Women who suffer from depression could be more susceptible to stroke, according to new US research.

Image: David Cheskin/PA Wire/Press Association Images

HAVING A HISTORY of depression could increase a woman’s risk of suffering a stroke, a six-year study has found.

After following more than 80,000 women aged 54 to 79 between 2000 and 2006, the US-based study concluded depression is associated with a greater risk of stroke.

Published by the American Heart Association’s online journal Stroke today, the research reveals that there is a 39 per cent higher risk of stroke amongst women who use antidepressants, while those who have a history of depression are 29 per cent more likely to suffer a stroke.
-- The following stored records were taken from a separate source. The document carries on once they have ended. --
(** * api_docs_generator: a shallow embedding and its verified properties

    The development follows [api_docs_generator.py]: Python strings are
    [string], Python integers are [Z], insertion-ordered dictionaries are
    association lists, regular expressions are abstract syntax trees run by a
    backtracking matcher with the priorities of Python's [re] module, and
    the file system is an explicit map from paths to contents.

    The model is exact on ASCII text.  Characters above 127 are treated as
    neither word characters nor white space.

    Recursion that the source leaves unbounded, or bounds by a counter of
    its own, takes a [fuel] argument here and yields [None] when the fuel
    runs out; the properties say which fuel is enough.  An exception of the
    source is [None] as well.  The warnings that the source prints and the
    recursion limit of the interpreter are not modelled. *)

From Stdlib Require Import String Ascii ZArith List Lia Bool Arith.
From Stdlib Require Import Sorting.Sorted Sorting.Permutation.
From Stdlib Require Import Numbers.DecimalString.
Import ListNotations.

Open Scope list_scope.
Open Scope string_scope.
Open Scope nat_scope.

(** ** Python strings *)

Definition newline : ascii := "010"%char.

Fixpoint str_drop (n : nat) (s : string) : string :=
  match n, s with
  | O, _ => s
  | S n', String _ s' => str_drop n' s'
  | S _, EmptyString => EmptyString
  end.
(** * LinkedIn AI news agents: a shallow embedding and its properties

    The repository holds two agents.  [LinkedInAINewsAgent]
    (linkedin-ai-news-agent.js) searches DuckDuckGo, normalises and
    filters the hits and builds posts from templates.  [AIGoodNewsAgent]
    (ai-agent.js) keeps a list of seen URLs, ranks articles with Gemini
    or with a local heuristic, and asks Gemini for the post text.

    Conventions of the embedding.
    - A JavaScript string is the list of its UTF-16 code units, so
      [length] is [String.prototype.length] and [substring] cuts where
      JavaScript cuts (an emoji counts for two).
    - Numbers that hold scores are rationals: the arithmetic of the
      source is read exactly, without the rounding of IEEE doubles.
    - Library calls whose full semantics is outside this development
      ([String.prototype.toLowerCase], [new URL(..).hostname], regular
      expressions built from a query word other than literal words and
      the dot, [JSON.parse], the file system, the network) are
      parameters: a theorem stated over them holds for all their
      behaviours.
    - [Math.random] is a parameter of the functions that draw from it:
      the natural number given stands for the index drawn. *)

From Stdlib Require Import String Ascii DecimalString.
From Stdlib Require Import ZArith NArith QArith Qminmax Lia Lqa Bool.
From Stdlib Require Import List Permutation.
Import ListNotations.

Set Implicit Arguments.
One of the Harvard researchers, An Pan, said that stroke can increase the risk of depression and now there evidence that depression itself may increase risk of future stroke.

Although the study found a higher risk in antidepressant users, researchers were slow to point out a solid link. US News reports that Pan said the jury is still out on the role of antidepressants in upping stroke risk.

Dr Kathryn Rexrode, who led the research, said she does not think the medications themselves are the primary cause of the risk.

Throughout the study, researchers witnessed over 1,000 incidences of stroke. None of those studied had previously suffered from stroke but 22 per cent had been diagnosed with depression.

Depression has often been associated with an increased risk of heart disease and researchers took on this research as they wanted to see if there were any similar links between stroke and mental health.

Many lifestyle changes that are recommended as treatments for depression – such as healthy eating, regular exercise, sleeping well and not smoking – also apply to lowering the risk of stroke.

Women suffering from depression were more likely to smoke, exercise less and be single.